Literature DB >> 10571011

Carbohydrate-deficient glycoprotein syndrome type II.

H Schachter1, J Jaeken.   

Abstract

The carbohydrate-deficient glycoprotein syndromes (CDGS) are a group of autosomal recessive multisystemic diseases characterized by defective glycosylation of N-glycans. This review describes recent findings on two patients with CDGS type II. In contrast to CDGS type I, the type II patients show a more severe psychomotor retardation, no peripheral neuropathy and a normal cerebellum. The CDGS type II serum transferrin isoelectric focusing pattern shows a large amount (95%) of disialotransferrin in which each of the two glycosylation sites is occupied by a truncated monosialo-monoantennary N-glycan. Fine structure analysis of this glycan suggested a defect in the Golgi enzyme UDP-GlcNAc:alpha-6-D-mannoside beta-1,2-N-acetylglucosaminyltransferase II (GnT II; EC 2.4.1.143) which catalyzes an essential step in the biosynthetic pathway leading from hybrid to complex N-glycans. GnT II activity is reduced by over 98% in fibroblast and mononuclear cell extracts from the CDGS type II patients. Direct sequencing of the GnT II coding region from the two patients identified two point mutations in the catalytic domain of GnT II, S290F (TCC to TTC) and H262R (CAC to CGC).
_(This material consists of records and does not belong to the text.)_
(** * Sponsored cross-chain swap engine: fee guarantees, transaction
      validation, quote aggregation and the pending-swap life cycle.

    A shallow embedding of the TypeScript sources
      - [lib/fees/FeeCalculator.ts], [lib/fees/FeeValidator.ts]
      - [lib/transactions/TransactionBuilder.ts]
      - [lib/bridges/ProviderRegistry.ts], [lib/bridges/DeBridgeProvider.ts]
      - [lib/swap/SwapOrchestrator.ts], [lib/config/constants.ts]
    followed by the properties proved about them.

    Conventions of the embedding.
      - A JavaScript [number] is an exact rational ([Q]): rounding to the
        nearest double and overflow are not modelled.  The places where
        the source can leave the finite numbers (a division by zero, a
        failed [parseFloat]) are made explicit with [option], [None]
        standing for a value that is not a finite number.
      - A thrown exception is the [Throw] branch of [result].
      - [Date.now()] is an explicit argument [now] (milliseconds).
      - Promises are run to completion; the outcome of every call to an
        external collaborator (RPC node, bridge API, repository) is an
        explicit argument.
      - A [Map] keyed by strings is a [gmap string _]. *)

From Stdlib Require Import ZArith QArith Qabs Qminmax Qround Qpower Lqa Lia.
From Stdlib Require Import Ascii String.
From stdpp Require Import base option list sorting strings pretty gmap.

Local Open Scope Z_scope.

(** ** Errors and results *)

(** The error hierarchy of [lib/errors]: only the class matters here. *)
Inductive Error : Type :=
  | NotFoundError (resource id : string)
  | QuoteDriftError
  | QuoteExpiredError
  | EconomicValidationError (violations : list string)
  | PriceOracleError (msg : string)
  | BridgeError (msg provider : string)
  | TransactionValidationError (violations : list string)
  | AppError (msg code : string)
  | JsError (msg : string).

Inductive result (A : Type) : Type :=
  | Ok (a : A)
  | Throw (e : Error).
Arguments Ok {A} a.
Arguments Throw {A} e.

#[global] Instance result_ret : MRet result := fun A a => Ok a.

#[global] Instance result_bind : MBind result := fun A B k r =>
  match r with
  | Ok a => k a
  | Throw e => Throw e
  end.

(** [error instanceof AppError]: every class of the hierarchy except a
    plain JavaScript error. *)
Definition instanceof_AppError (e : Error) : bool :=
  match e with JsError _ => false | _ => true end.

(** ** Numbers *)

Module Num.

Definition pow10 (n : nat) : Z := 10 ^ Z.of_nat n.

(** [new Decimal(x).toDecimalPlaces(dp, Decimal.ROUND_UP)]: decimal.js
    rounding mode 0 rounds away from zero. *)
Definition toDecimalPlaces_ROUND_UP (x : Q) (dp : nat) : Q :=
  let scaled := (x * inject_Z (pow10 dp))%Q in
  let units := if Qle_bool 0 x then Qceiling scaled else Qfloor scaled in
  (inject_Z units / inject_Z (pow10 dp))%Q.

(** [Math.abs] *)
Definition abs (x : Q) : Q := Qabs x.

(** [a / b] on numbers: not finite when [b] is zero. *)
Definition div (a b : Q) : option Q :=
  if Qeq_bool b 0 then None else Some (a / b)%Q.

(** [x <= y] for a non-negative or non-finite [x] and a finite [y]: false
    on [NaN] and on [+Infinity]. *)
Definition le_opt (x : option Q) (y : Q) : bool :=
  match x with
  | Some v => Qle_bool v y
  | None => false
  end.

End Num.

(** ** Configuration ([lib/config/constants.ts]) *)

Definition LAMPORTS_PER_SOL : Q := 1000000000.
Definition PLATFORM_FEE_BPS : Q := 0.
Definition SOLANA_BASE_FEE_LAMPORTS : Q := 5000.
Definition DEBRIDGE_ORDER_RENT_LAMPORTS : Q := 18000000.

(** The constants read from the environment, with the defaults of the
    source ([Number(env.X ?? default)]). *)
Record Config : Type := {
  FEE_VOLATILITY_BUFFER : Q;
  MAX_QUOTE_DRIFT : Q;
  QUOTE_EXPIRY_SECONDS : Z
}.

Definition defaultConfig : Config :=
  {| FEE_VOLATILITY_BUFFER := 15 # 100;
     MAX_QUOTE_DRIFT := 2 # 100;
     QUOTE_EXPIRY_SECONDS := 30 |}.

(** ** Shared data ([types/bridge.ts], [types/swap.ts]) *)

Inductive FeeToken : Type := USDC | SOL.

Record UserFee : Type := {
  fee_token : FeeToken;
  fee_amount : Q;
  valueUSD : Q
}.

Record CostBreakdown : Type := {
  solanaGasFee : Q;
  solanaPriorityFee : Q;
  bridgeFee : Q;
  transferFee : option Q;
  accountRentCost : option Q;
  totalSponsorCost : Q
}.

Record QuoteValidation : Type := {
  isValid : bool;
  driftPercentage : option Q;
  currentDestAmount : option string;
  reason : option string
}.

(** ** Byte buffers (Node's [Buffer] / [Uint8Array]) *)

Module Buffer.

(** A byte is a [Z] in [0, 256). *)
Abbreviation bytes := (list Z).

Fixpoint le_combine (l : bytes) : Z :=
  match l with
  | [] => 0
  | b :: t => b + 256 * le_combine t
  end.

Definition to_signed (bits u : Z) : Z :=
  if u <? 2 ^ (bits - 1) then u else u - 2 ^ bits.

(** [buf.slice(start, end)] for [0 <= start <= end]: clamped to the buffer. *)
Definition slice (data : bytes) (start stop : nat) : bytes :=
  take (stop - start) (drop start data).

(** Reads of [n] bytes at [off] raise a range error outside the buffer. *)
Definition readUIntLE (data : bytes) (off : Z) (n : nat) : result Z :=
  if (off <? 0) || (Z.of_nat (length data) <? off + Z.of_nat n)
  then Throw (JsError "ERR_OUT_OF_RANGE")
  else Ok (le_combine (take n (drop (Z.to_nat off) data))).

Definition readBigInt64LE (data : bytes) (off : Z) : result Z :=
  u ← readUIntLE data off 8; Ok (to_signed 64 u).

Definition readInt32LE (data : bytes) (off : Z) : result Z :=
  u ← readUIntLE data off 4; Ok (to_signed 32 u).

Fixpoint starts_with (pat data : bytes) : bool :=
  match pat, data with
  | [], _ => true
  | _ :: _, [] => false
  | p :: pat', d :: data' => (p =? d) && starts_with pat' data'
  end.

Fixpoint indexOf_from (data pat : bytes) (i : Z) : Z :=
  if starts_with pat data then i
  else match data with
       | [] => -1
       | _ :: data' => indexOf_from data' pat (i + 1)
       end.

(** [data.indexOf(pat)]: first position of [pat], or [-1]. *)
Definition indexOf (data pat : bytes) : Z := indexOf_from data pat 0.

End Buffer.

(** ** Fee calculator ([lib/fees/FeeCalculator.ts]) *)

Module FeeCalculator.

Import Buffer.

Definition MAX_PRICE_AGE_SECONDS : Z := 300.
Definition PRICE_CACHE_TTL : Z := 60000.

(** The SOL/USD feed id the account data is scanned for. *)
Definition FEED_ID : bytes :=
  [0xef; 0x0d; 0x8b; 0x6f; 0xda; 0x2c; 0xeb; 0xa4;
   0x1d; 0xa1; 0x5d; 0x40; 0x95; 0xd1; 0xda; 0x39;
   0x2a; 0x0d; 0x2f; 0x8e; 0xd0; 0xc6; 0xc7; 0xbc;
   0x0f; 0x4c; 0xfa; 0xc8; 0xc2; 0x80; 0xb5; 0x6d].

Record PriceEntry : Type := { price : Q; timestamp : Z }.

(** [private priceCache: Map<string, { price; timestamp }>] *)
Abbreviation PriceCache := (gmap string PriceEntry).

(** What [rpc.getAccountInfo(PYTH_SOL_USD_PRICE_ACCOUNT).send()] answers. *)
Inductive AccountInfoReply : Type :=
  | RpcFails (msg : string)
  | AccountMissing
  | AccountData (data : bytes).

Record MinimumFee : Type := { feeInUsdc : Q; feeInSol : Q }.

(** The three fields read from the [PriceFeedMessage] that follows the
    feed id: [price (i64)] at +0, [expo (i32)] at +16, [publish_time (i64)]
    at +20. *)
Record PriceFeedMessage : Type := {
  pf_price : Z;
  pf_exponent : Z;
  pf_publishTime : Z
}.

Definition readPriceFeedMessage (data : bytes) : result PriceFeedMessage :=
  let feedOffset := indexOf data FEED_ID in
  if feedOffset <? 0
  then Throw (PriceOracleError "SOL/USD feed ID not found in Pyth account data")
  else
    let base := feedOffset + 32 in
    p ← readBigInt64LE data base;
    e ← readInt32LE data (base + 16);
    t ← readBigInt64LE data (base + 20);
    Ok {| pf_price := p; pf_exponent := e; pf_publishTime := t |}.

(** [Number(price) * 10 ** exponent], as an exact number. *)
Definition actualPrice (m : PriceFeedMessage) : Q :=
  (inject_Z (pf_price m) * Qpower 10 (pf_exponent m))%Q.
Either of these mutations inactivates the enzyme and probably also causes reduced expression. The CDG syndromes and other congenital defects in glycan synthesis as well as studies of null mutations in the mouse provide strong evidence that the glycan moieties of glycoproteins play essential roles in the normal development and physiology of mammals and probably of all multicellular organisms.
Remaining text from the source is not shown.